The FTC’s complaint, filed under its administrative process, not a federal court, alleges that the big three PBMs, which the FTC stated administer about 80% of all prescriptions in the U.S., have “abused their economic power by rigging pharmaceutical supply chain competition in their favor, forcing patients to pay more for life-saving medication.”
After investigating the business practices of PBMs for two years, the FTC released an interim report in July, arguing that the “powerful middlemen” are inflating drug costs and “squeezing Main Street pharmacies.”

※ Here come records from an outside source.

Definition kv2dir (kv : Kvp) : res Xdir :=
  assert! 9 <=? zlen (kv_k kv) in
  let! (name, rest) := unpackstr (drop 9 (kv_k kv)) in
  let v := kv_v kv in
  let! flag := rd64 v 0 in
  let! path := rd64 v 8 in
  let! vers := rd32 v 16 in
  let! type := rd v 20 1 in
  let! mode := rd32 v 21 in
  let! atime := rd64 v 25 in
  let! mtime := rd64 v 33 in
  let! length := rd64 v 41 in
  let! uid := rd32 v 49 in
  let! gid := rd32 v 53 in
  let! muid := rd32 v 57 in
  if negb (zlen rest =? 0) then Err Efs else
  if negb (zlen v =? 61) then Err Efs else
  Ok (mkXdir flag (mkQid path vers (UNPACK8 type)) mode (s64 atime) (s64 mtime)
        length (s32 uid) (s32 gid) (s32 muid) name).

(** [kv2qid] loads the path and, from the next eight bytes, the version,
    which is a 32-bit field: the low half of the load is kept. *)
Definition kv2qid (kv : Kvp) (q : Qid) : res Qid :=
  let! path := rd64 (kv_v kv) 0 in
  let! vers := rd64 (kv_v kv) 8 in
  Ok (mkQid path (u32 vers) (q_type q)).

(** ** Block pointers *)

Definition bp_bytes (bp : Bptr) : list Z :=
  PACK64 (bp_addr bp) ++ PACK64 (bp_hash bp) ++ PACK64 (bp_gen bp).

Definition packbp (sz : Z) (bp : Bptr) : res (list Z) :=
  assert! Ptrsz <=? sz in Ok (bp_bytes bp).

All three of the PBMs cited in the case dispute the allegations. In an administrative lawsuit, the defendants can either settle with the FTC or contest the charges to be heard before an administrative law judge. Earlier this week, another PBM, Express Scripts, filed a pre-emptive lawsuit against the FTC in U.S. District Court, claiming the FTC’s July report was “unfair, biased, erroneous and defamatory.”
The FTC’s administrative complaint alleges that the named PBMs created a perverse drug rebate system that prioritizes high rebates from drug manufacturers, leading to artificially inflated insulin list prices.

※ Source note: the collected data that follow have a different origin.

(* ===== verification/Super.v ===== *)
(** * Superblock and arena headers (src/pack.c)

    [packsb]/[unpacksb] and [packarena]/[unpackarena].  The superblock ends
    with the hash of all its fields; [unpacksb] accepts a buffer only when
    the hash matches. *)
From S2P Require Import Prelude CInt Mem Data Hash Pack.

(** The fields of [Gefs] that the superblock stores: [snap.ht], [snap.bp],
    [snapdl.hd], [snapdl.tl], [snapdl.gen] and the counters. *)
Record Gefs := mkGefs {
  g_blksz : Z; g_bufspc : Z; g_narena : Z;
  g_snap_ht : Z; g_snap_bp : Bptr;
  g_dl_hd : Bptr; g_dl_tl : Bptr; g_dl_gen : Z;
  g_flag : Z; g_nextqid : Z; g_nextgen : Z; g_qgen : Z;
  g_arenabp : list Bptr }.

(** "gefs9.00" *)
Definition sb_magic : list Z := [103; 101; 102; 115; 57; 46; 48; 48].

Definition ah_bytes (bp : Bptr) : list Z := PACK64 (bp_addr bp) ++ PACK64 (bp_hash bp).

Fixpoint ah_table (l : list Bptr) : list Z :=
  match l with [] => [] | bp :: l' => ah_bytes bp ++ ah_table l' end.

(** Everything before the arena table. *)
Definition sb_head (fi : Gefs) : list Z :=
  sb_magic ++ PACK32 Blksz ++ PACK32 Bufspc ++ PACK32 (g_narena fi) ++
  PACK32 (g_snap_ht fi) ++
  PACK64 (bp_addr (g_snap_bp fi)) ++ PACK64 (bp_hash (g_snap_bp fi)) ++
  PACK64 (bp_addr (g_dl_hd fi)) ++ PACK64 (bp_hash (g_dl_hd fi)) ++
  PACK64 (bp_addr (g_dl_tl fi)) ++ PACK64 (bp_hash (g_dl_tl fi)) ++
  PACK64 (g_flag fi) ++ PACK64 (g_nextqid fi) ++ PACK64 (g_nextgen fi) ++
  PACK64 (g_qgen fi).

(** The whole buffer [p0] after the call; the arena table has to have
    [narena] entries. *)
Definition packsb (p0 : list Z) (sz : Z) (fi : Gefs) : res (list Z) :=
  assert! sz =? Blksz in
  assert! g_narena fi <? 512 in
  if zlen (g_arenabp fi) <? g_narena fi then Err Eoob else
  let p := sb_head fi ++
           ah_table (take (Z.to_nat (g_narena fi)) (g_arenabp fi)) in
  let! h := bufhash p (zlen p) in
  wr p0 0 (p ++ PACK64 h).

Fixpoint rd_arenabp (p0 : list Z) (off : Z) (n : nat) : res (list Bptr) :=
  match n with
  | O => Ok []
  | S n' =>
      let! addr := rd64 p0 off in
      let! hash := rd64 p0 (off + 8) in
      let! l := rd_arenabp p0 (off + 16) n' in
      Ok (mkBptr (s64 addr) hash (-1) :: l)
  end.

(** [fi] is the state before the call: [snapdl.tl.gen] is not assigned. *)
Definition unpacksb (fi : Gefs) (p0 : list Z) (sz : Z) : res Gefs :=
  assert! sz =? Blksz in
  let! magic := rd p0 0 8 in
  if negb (bool_decide (magic = sb_magic)) then Err Efsvers else
  let! blksz := rd32 p0 8 in
  let! bufspc := rd32 p0 12 in
  let! narena := rd32 p0 16 in
  let! ht := rd32 p0 20 in
  let! saddr := rd64 p0 24 in
  let! shash := rd64 p0 32 in
  let! haddr := rd64 p0 40 in
  let! hhash := rd64 p0 48 in
  let! taddr := rd64 p0 56 in
  let! thash := rd64 p0 64 in
  let! flag := rd64 p0 72 in
  let! nextqid := rd64 p0 80 in
  let! nextgen := rd64 p0 88 in
  let! qgen := rd64 p0 96 in
  let narena := s32 narena in
  if narena <? 0 then Err Enomem else
  let! arenabp := rd_arenabp p0 104 (Z.to_nat narena) in
  let n := 104 + 16 * narena in
  let! body := rd p0 0 n in
  let! xh := bufhash body n in
  let! dh := rd64 p0 n in
  if negb (dh =? xh) then Err Esuper else
  assert! narena <? 256 in
  Ok (mkGefs (s32 blksz) (s32 bufspc) narena (s32 ht)
        (mkBptr (s64 saddr) shash (-1))
        (mkBptr (s64 haddr) hhash (-1))
        (mkBptr (s64 taddr) thash (bp_gen (g_dl_tl fi))) (-1)
        (s64 flag) (s64 nextqid) (s64 nextgen) (s64 qgen) arenabp).

(** ** Arena headers *)

(** The fields of [Arena] that the header stores. *)
Record AHdr := mkAHdr { ah_loghd : Bptr; ah_size : Z; ah_used : Z }.

Definition packarena (sz : Z) (a : AHdr) : res (list Z) :=
  assert! Arenasz <=? sz in
  Ok (PACK64 (bp_addr (ah_loghd a)) ++ PACK64 (bp_hash (ah_loghd a)) ++
      PACK64 (ah_size a) ++ PACK64 (ah_used a)).

Definition unpackarena (p : list Z) (sz : Z) : res AHdr :=
  assert! Arenasz <=? sz in
  let! addr := rd64 p 0 in
  let! hash := rd64 p 8 in
  let! size := rd64 p 16 in
  let! used := rd64 p 24 in
  Ok (mkAHdr (mkBptr (s64 addr) hash (-1)) (s64 size) (s64 used)).

(** ** Round trips *)

Definition wf_gefs (fi : Gefs) : Prop :=
  0 <= g_narena fi /\ zlen (g_arenabp fi) = g_narena fi /\
  - 2 ^ 31 <= g_snap_ht fi < 2 ^ 31 /\
  wf_bptr (g_snap_bp fi) /\ wf_bptr (g_dl_hd fi) /\ wf_bptr (g_dl_tl fi) /\
  - 2 ^ 63 <= g_flag fi < 2 ^ 63 /\ - 2 ^ 63 <= g_nextqid fi < 2 ^ 63 /\
  - 2 ^ 63 <= g_nextgen fi < 2 ^ 63 /\ - 2 ^ 63 <= g_qgen fi < 2 ^ 63 /\
  Forall wf_bptr (g_arenabp fi).

Definition no_gen (bp : Bptr) : Bptr := mkBptr (bp_addr bp) (bp_hash bp) (-1).

(** What a load gives back: the generations are not stored. *)
Definition sb_loaded (fi0 fi : Gefs) : Gefs :=
  mkGefs Blksz Bufspc (g_narena fi) (g_snap_ht fi) (no_gen (g_snap_bp fi))
    (no_gen (g_dl_hd fi))
    (mkBptr (bp_addr (g_dl_tl fi)) (bp_hash (g_dl_tl fi)) (bp_gen (g_dl_tl fi0))) (-1)
    (g_flag fi) (g_nextqid fi) (g_nextgen fi) (g_qgen fi) (no_gen <$> g_arenabp fi).

Lemma zlen_sb_head fi : zlen (sb_head fi) = 104.
Proof. done. Qed.

Lemma zlen_ah_table l : zlen (ah_table l) = 16 * zlen l.
Proof.
  induction l as [|bp l IH]; [done|]. cbn [ah_table].
  rewrite zlen_app, zlen_cons, IH. change (zlen (ah_bytes bp)) with 16. lia.
Qed.

Lemma rd_arenabp_table l a r off :
  Forall wf_bptr l -> off = zlen a ->
  rd_arenabp (a ++ ah_table l ++ r) off (length l) = Ok (no_gen <$> l).
Proof.
  intros Hl. revert a off. induction Hl as [|bp l (? & ? & ?) Hl IH]; intros a off ->; [done|].
  cbn [length rd_arenabp fmap list_fmap ah_table].
  rewrite !rd64_eq. rewrite (rd_skip a _ (zlen a) 8 0), (rd_skip a _ (zlen a + 8) 8 8) by lia.
  rewrite <- !app_assoc. unfold ah_bytes at 1 2. rewrite <- !app_assoc.
  rd_field. autorewrite with unpack. fits.
  specialize (IH (a ++ ah_bytes bp) (zlen a + 16)).
  rewrite <- !app_assoc in IH. rewrite IH; [done|]. rewrite zlen_app. done.
Qed.

Lemma packsb_inv p0 fi p :
  packsb p0 Blksz fi = Ok p -> zlen (g_arenabp fi) = g_narena fi ->
  exists h, bufhash (sb_head fi ++ ah_table (g_arenabp fi)) (104 + 16 * g_narena fi) = Ok h /\
    0 <= h < 2 ^ 64 /\ g_narena fi < 512 /\
    exists r, p = (sb_head fi ++ ah_table (g_arenabp fi)) ++ PACK64 h ++ r.
Proof.
  unfold packsb. intros H Hl. rewrite Z.eqb_refl in H.
  destruct (Z.ltb_spec (g_narena fi) 512); [|done].
  rewrite Hl, Z.ltb_irrefl in H.
  rewrite (take_ge (g_arenabp fi)) in H by (unfold zlen in Hl; lia).
  set (q := sb_head fi ++ ah_table (g_arenabp fi)) in *.
  assert (Hq : zlen q = 104 + 16 * g_narena fi).
  { unfold q. rewrite zlen_app, zlen_ah_table, zlen_sb_head. lia. }
  destruct (bufhash_ok q) as (h & Eh & Hh). rewrite Eh in H. cbn [rbind] in H.
  exists h. rewrite <- Hq. split; [done|]. split; [done|]. split; [done|].
  apply wr_inv in H as (_ & _ & ->). cbn [Z.to_nat]. rewrite take_0. cbn [app].
  eexists. rewrite <- app_assoc. done.
Qed.

(** Read [n] bytes at a literal offset of the fixed part. *)
Ltac sb_read o n :=
  match goal with
  | Hr : forall o n bs, rd (sb_head ?fi) o n = Ok bs -> _ |- _ =>
      erewrite (Hr o n) by (unfold sb_head; rd_field; reflexivity)
  end; cbn [rbind].

Lemma unpacksb_packed fi0 fi h r :
  wf_gefs fi -> 0 <= h < 2 ^ 64 ->
  bufhash (sb_head fi ++ ah_table (g_arenabp fi)) (104 + 16 * g_narena fi) = Ok h ->
  g_narena fi < 512 ->
  unpacksb fi0 ((sb_head fi ++ ah_table (g_arenabp fi)) ++ PACK64 h ++ r) Blksz =
  if g_narena fi <? 256 then Ok (sb_loaded fi0 fi) else Err Eassert.
Proof.
  intros (? & Hl & ? & (? & ? & ?) & (? & ? & ?) & (? & ? & ?) & ? & ? & ? & ? & Ha) Hh Eh Hn.
  set (p := (sb_head fi ++ ah_table (g_arenabp fi)) ++ PACK64 h ++ r).
  assert (Hq : zlen (sb_head fi ++ ah_table (g_arenabp fi)) = 104 + 16 * g_narena fi).
  { rewrite zlen_app, zlen_ah_table, zlen_sb_head. lia. }
  assert (Ep : p = sb_head fi ++ ah_table (g_arenabp fi) ++ PACK64 h ++ r)
    by (unfold p; by rewrite <- !app_assoc).
  assert (Hr : forall o n bs, rd (sb_head fi) o n = Ok bs -> rd p o n = Ok bs).
  { intros. rewrite Ep. by apply rd_app_in. }
  assert (Et : rd_arenabp p 104 (Z.to_nat (g_narena fi)) = Ok (no_gen <$> g_arenabp fi)).
  { rewrite Ep, <- Hl, to_nat_zlen. by apply rd_arenabp_table. }
  assert (Eb : rd p 0 (104 + 16 * g_narena fi) = Ok (sb_head fi ++ ah_table (g_arenabp fi)))
    by (by apply rd_head).
  assert (Ec : rd p (104 + 16 * g_narena fi) 8 = Ok (PACK64 h)).
  { unfold p. rewrite (rd_skip _ _ _ _ 0) by lia. by apply rd_head. }
  unfold unpacksb. rewrite Z.eqb_refl. rewrite !rd64_eq, !rd32_eq.
  sb_read 0 8. rewrite bool_decide_true by done. cbn [negb].
  sb_read 8 4. sb_read 12 4. sb_read 16 4. sb_read 20 4. sb_read 24 8. sb_read 32 8.
  sb_read 40 8. sb_read 48 8. sb_read 56 8. sb_read 64 8. sb_read 72 8. sb_read 80 8.
  sb_read 88 8. sb_read 96 8.
  autorewrite with unpack. fits.
  rewrite (proj2 (Z.ltb_ge _ _)) by lia.
  rewrite Et. cbn [rbind]. rewrite Eb. cbn [rbind]. rewrite Eh. cbn [rbind].
  rewrite rd64_eq, Ec. cbn [rbind]. rewrite UNPACK64_PACK64, u64_small by lia.
  rewrite Z.eqb_refl. cbn [negb].
  destruct (g_narena fi <? 256); [|done]. rewrite (s32_small (g_snap_ht fi)) by lia. by destruct fi.
Qed.

Definition wf_ahdr (a : AHdr) : Prop :=
  wf_bptr (ah_loghd a) /\ - 2 ^ 63 <= ah_size a < 2 ^ 63 /\ - 2 ^ 63 <= ah_used a < 2 ^ 63.

Definition ahdr_bytes (a : AHdr) : list Z :=
  PACK64 (bp_addr (ah_loghd a)) ++ PACK64 (bp_hash (ah_loghd a)) ++
  PACK64 (ah_size a) ++ PACK64 (ah_used a).

Lemma unpackarena_bytes a r :
  wf_ahdr a ->
  unpackarena (ahdr_bytes a ++ r) Arenasz =
  Ok (mkAHdr (no_gen (ah_loghd a)) (ah_size a) (ah_used a)).
Proof.
  intros ((? & ? & ?) & ? & ?).
  unfold unpackarena, ahdr_bytes. rewrite Z.leb_refl, !rd64_eq, <- !app_assoc.
  rd_field. autorewrite with unpack. fits. done.
Qed.

(** ** Theorems *)

(** C38: what [packsb] writes, [unpacksb] accepts, and the file system it
    loads has the stored fields (generations are not stored); a superblock
    with 256 to 511 arenas is written but cannot be loaded. *)
Theorem unpacksb_packsb fi0 fi p0 p :
  wf_gefs fi -> packsb p0 Blksz fi = Ok p ->
  unpacksb fi0 p Blksz =
  if g_narena fi <? 256 then Ok (sb_loaded fi0 fi) else Err Eassert.
Proof.
  intros Hw Hp. pose proof Hw as (_ & Hl & _).
  destruct (packsb_inv _ _ _ Hp Hl) as (h & Eh & Hh & Hn & r & ->).
  by apply unpacksb_packed.
Qed.

(** A superblock whose stored hash is not the hash of its fields is
    rejected, and nothing is loaded from it. *)
Theorem unpacksb_rejects fi0 p0 narena body xh dh fi :
  rd32 p0 16 = Ok narena -> rd p0 0 (104 + 16 * s32 narena) = Ok body ->
  bufhash body (104 + 16 * s32 narena) = Ok xh ->
  rd64 p0 (104 + 16 * s32 narena) = Ok dh -> dh <> xh ->
  unpacksb fi0 p0 Blksz <> Ok fi.
Proof.
  intros E1 E2 E3 E4 Hne H. unfold unpacksb in H. rewrite Z.eqb_refl in H.
  bind_inv H as magic Em. destruct (negb _); [done|].
  do 2 bind_skip H. rewrite E1 in H. cbn [rbind] in H. do 11 bind_skip H.
  destruct (s32 narena <? 0); [done|]. bind_skip H.
  rewrite E2 in H. cbn [rbind] in H. rewrite E3 in H. cbn [rbind] in H.
  rewrite E4 in H. cbn [rbind] in H. by rewrite (proj2 (Z.eqb_neq _ _) Hne) in H.
Qed.

(** The header of an arena survives [packarena] and [unpackarena], the
    generation of the log pointer apart. *)
Theorem unpackarena_packarena a p r :
  wf_ahdr a -> packarena Arenasz a = Ok p ->
  unpackarena (p ++ r) Arenasz = Ok (mkAHdr (no_gen (ah_loghd a)) (ah_size a) (ah_used a)).
Proof.
  intros Ha E. unfold packarena in E. rewrite Z.leb_refl in E. apply Ok_inj in E as <-.
  by apply unpackarena_bytes.
Qed.

(** ** Witnesses *)

Definition gefs_ex : Gefs :=
  mkGefs 16384 8187 1 1 (mkBptr 32768 7 1) (mkBptr 49152 8 1) (mkBptr 65536 9 1) 1 0 5 6 7
    [mkBptr 0 3 1].

Lemma wf_gefs_ex : wf_gefs gefs_ex.
Proof. unfold wf_gefs, wf_bptr. cbn. repeat split; try lia. repeat constructor; cbn; lia. Qed.

Lemma unpacksb_packsb_witness :
  exists p, packsb zbuf Blksz gefs_ex = Ok p /\
    unpacksb gefs_ex p Blksz = Ok (sb_loaded gefs_ex gefs_ex).
Proof.
  destruct (packsb zbuf Blksz gefs_ex) as [p|] eqn:E.
  - exists p. split; [done|].
    exact (unpacksb_packsb gefs_ex gefs_ex _ p wf_gefs_ex E).
  - exfalso. revert E. unfold packsb.
    destruct (wr_ok zbuf 0
      (sb_head gefs_ex ++ ah_table (take 1 (g_arenabp gefs_ex)) ++ PACK64 0)) as (p' & E' & _);
      [lia|rewrite zlen_zbuf; vm_compute; discriminate|].
    destruct (bufhash_ok (sb_head gefs_ex ++ ah_table (take (Z.to_nat (g_narena gefs_ex)) (g_arenabp gefs_ex))))
      as (h & Eh & _).
    change (Blksz =? Blksz) with true. change (g_narena gefs_ex <? 512) with true.
    change (zlen (g_arenabp gefs_ex) <? g_narena gefs_ex) with false. cbv iota zeta.
    rewrite Eh. cbn [rbind].
    match goal with |- wr _ _ ?q = _ -> _ =>
      destruct (wr_ok zbuf 0 q) as (p2 & E2 & _) end;
      [lia|rewrite zlen_zbuf; vm_compute; discriminate|].
    rewrite E2. discriminate.
Defined.

(** One arena, hash 0 where the right one is not 0. *)
Lemma unpacksb_rejects_witness :
  unpacksb gefs_ex (sb_head gefs_ex ++ ah_table (g_arenabp gefs_ex) ++ PACK64 0) Blksz <>
  Ok gefs_ex.
Proof.
  eapply (unpacksb_rejects gefs_ex _ 1); [reflexivity|reflexivity| |reflexivity|].
  - vm_compute. reflexivity.
  - vm_compute. discriminate.
Defined.

Lemma unpackarena_packarena_witness :
  exists p, packarena Arenasz (mkAHdr (mkBptr 5 6 7) 8 9) = Ok p /\
    unpackarena (p ++ []) Arenasz = Ok (mkAHdr (mkBptr 5 6 (-1)) 8 9).
Proof.
  eexists. split; [reflexivity|].
  apply (unpackarena_packarena (mkAHdr (mkBptr 5 6 7) 8 9)); [|reflexivity].
  unfold wf_ahdr, wf_bptr. cbn. lia.
Defined.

An administrative complaint is typically a proceeding that is brought to seek review of an agency’s decision, which is referred typically to a third-party independent administrative law judge who conducts a fact-finding hearing. This is different to a civil case that is brought to a county or circuit court, which typically involves a civil dispute between two parties over decisions that involve application of statute or law, according to law firm Lewis, Longman & Walker, P.A.
“Millions of Americans with diabetes need insulin to survive, yet for many of these vulnerable patients, their insulin drug costs have skyrocketed over the past decade thanks in part to powerful PBMs and their greed,” said Rahul Rao, deputy director of the FTC’s Bureau of Competition, in a statement. “Caremark, ESI, and Optum—as medication gatekeepers—have extracted millions of dollars off the backs of patients who need life-saving medications. The FTC’s administrative action seeks to put an end to the Big Three PBMs’ exploitative conduct and marks an important step in fixing a broken system—a fix that could ripple beyond the insulin market and restore healthy competition to drive down drug prices for consumers.”

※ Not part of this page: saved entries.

(* ===== verification/Blk.v ===== *)
(** * Blocks: leaves and pivots as slotted pages (src/tree.c, src/blk.c)

    A block is its header fields and its [Blksz] bytes.  A leaf keeps a table
    of 16-bit offsets that grows up from the start of its data and entries
    that grow down from the end; a pivot keeps two such areas, one for its
    children and one for its buffered messages.  [vals_repr] and [msgs_repr]
    say which lists the bytes represent. *)
From S2P Require Import Prelude CInt Mem Data Keys Hash Pack.

(** Block flags *)
Definition Bdirty : Z := 1.
Definition Bfinal : Z := 2.
Definition Bfreed : Z := 4.
Definition Bcached : Z := 8.
Definition Bqueued : Z := 16.
Definition Blimbo : Z := 32.
Definition Bstatic : Z := 64.

Record Blk := mkBlk {
  b_type : Z; b_nval : Z; b_valsz : Z; b_nbuf : Z; b_bufsz : Z;
  b_logsz : Z; b_logh : Z; b_logp : Bptr;
  b_bp : Bptr; b_flag : Z; b_buf : list Z }.

Definition set_buf (b : Blk) (buf : list Z) : Blk :=
  mkBlk (b_type b) (b_nval b) (b_valsz b) (b_nbuf b) (b_bufsz b)
    (b_logsz b) (b_logh b) (b_logp b) (b_bp b) (b_flag b) buf.

Definition set_vals (b : Blk) (nval valsz : Z) : Blk :=
  mkBlk (b_type b) nval valsz (b_nbuf b) (b_bufsz b)
    (b_logsz b) (b_logh b) (b_logp b) (b_bp b) (b_flag b) (b_buf b).

Definition set_msgs (b : Blk) (nbuf bufsz : Z) : Blk :=
  mkBlk (b_type b) (b_nval b) (b_valsz b) nbuf bufsz
    (b_logsz b) (b_logh b) (b_logp b) (b_bp b) (b_flag b) (b_buf b).

(** [checkflag] and [setflag], on the flag word. *)
Definition checkflag (flag set clr : Z) : bool := Z.land flag (Z.lor set clr) =? set.
Definition setflag (flag set clr : Z) : Z := Z.lor (Z.land flag (Z.lnot clr)) set.

(** [b->data - b->buf] *)
Definition hdsz (ty : Z) : Z :=
  if ty =? Tpivot then Pivhdsz
  else if ty =? Tleaf then Leafhdsz
  else if (ty =? Tlog) || (ty =? Tdlist) then Loghdsz
  else if ty =? Tarena then 2
  else 0.

Definition data_off (b : Blk) : Z := hdsz (b_type b).

(** The room of the value area. *)
Definition val_spc (ty : Z) : Z := if ty =? Tleaf then Leafspc else Pivspc.

(** ** Sizes *)

(** [disp + op + klen + key + vlen + v] *)
Definition msgsz (m : Msg) : Z := 2 + 1 + 2 + zlen (m_k m) + 2 + zlen (m_v m).

Definition valsz (kv : Kvp) : Z := 2 + 2 + zlen (kv_k kv) + 2 + zlen (kv_v kv).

The FTC’s Bureau of Competition also expressed concern about the role that drug manufacturers like Eli Lilly, Novo Nordisk and Sanofi play in allegedly driving up drug prices.
The FTC stated that all drug manufacturers should be on notice that their participation in the type of conduct challenged in the lawsuit raises “serious concerns,” and that the Bureau of Competition may recommend suing drug manufacturers in any future enforcement actions.
In response to the FTC filing, Andrea Nelson, the chief legal officer of the Cigna Group—which owns Express Scripts—said, “This action continues a troubling pattern from the FTC of unsubstantiated and ideologically-driven attacks on pharmacy benefit managers, following the FTC’s biased and misleading July 2024 report, which Express Scripts demanded the Commission retract earlier this week. Once again, the FTC—a government agency funded by taxpayer dollars—is proving that the FTC does not understand drug pricing and instead is choosing to ignore the facts and score political points, rather than focus on its duty to protect consumers.”
A spokesperson at Caremark, owned by CVS, stated, “CVS Caremark is proud of the work we have done to make insulin more affordable for all Americans with diabetes. To suggest anything else, as the FTC did today, is simply wrong. We stand by our record of protecting American businesses, unions, and patients from rising prescription drug prices.”
The Caremark spokesperson also argued that any action that limits the use of PBM negotiating tools would “reward the pharmaceutical industry and return the market to a broken state.”
Elizabeth Hoff, a spokesperson at Optum Rx, said in a statement, “This baseless action demonstrates a profound misunderstanding of how drug pricing works. For many years, Optum Rx has aggressively and successfully negotiated with drug manufacturers and taken additional actions to lower prescription insulin costs for our health plan customers and their members, who now pay an average of less than $18 per month for insulin.”
The ERISA Industry Committee, an advocacy organization that represents large U.S. employers, announced Thursday that it is pushing Congress to consider PBMs as fiduciaries under ERISA, as PBMs play a significant role in negotiating prescription drug costs for plan sponsors managing health plans.
If subject to the same ERISA fiduciary standards as plan sponsors, ERIC argued that PBMs would effectively be required to act in the best interest of plan participants and help keep plan costs low. In addition, they would not be able to engage in self-dealing or other profiteering tactics, as ERIC alleges they do today.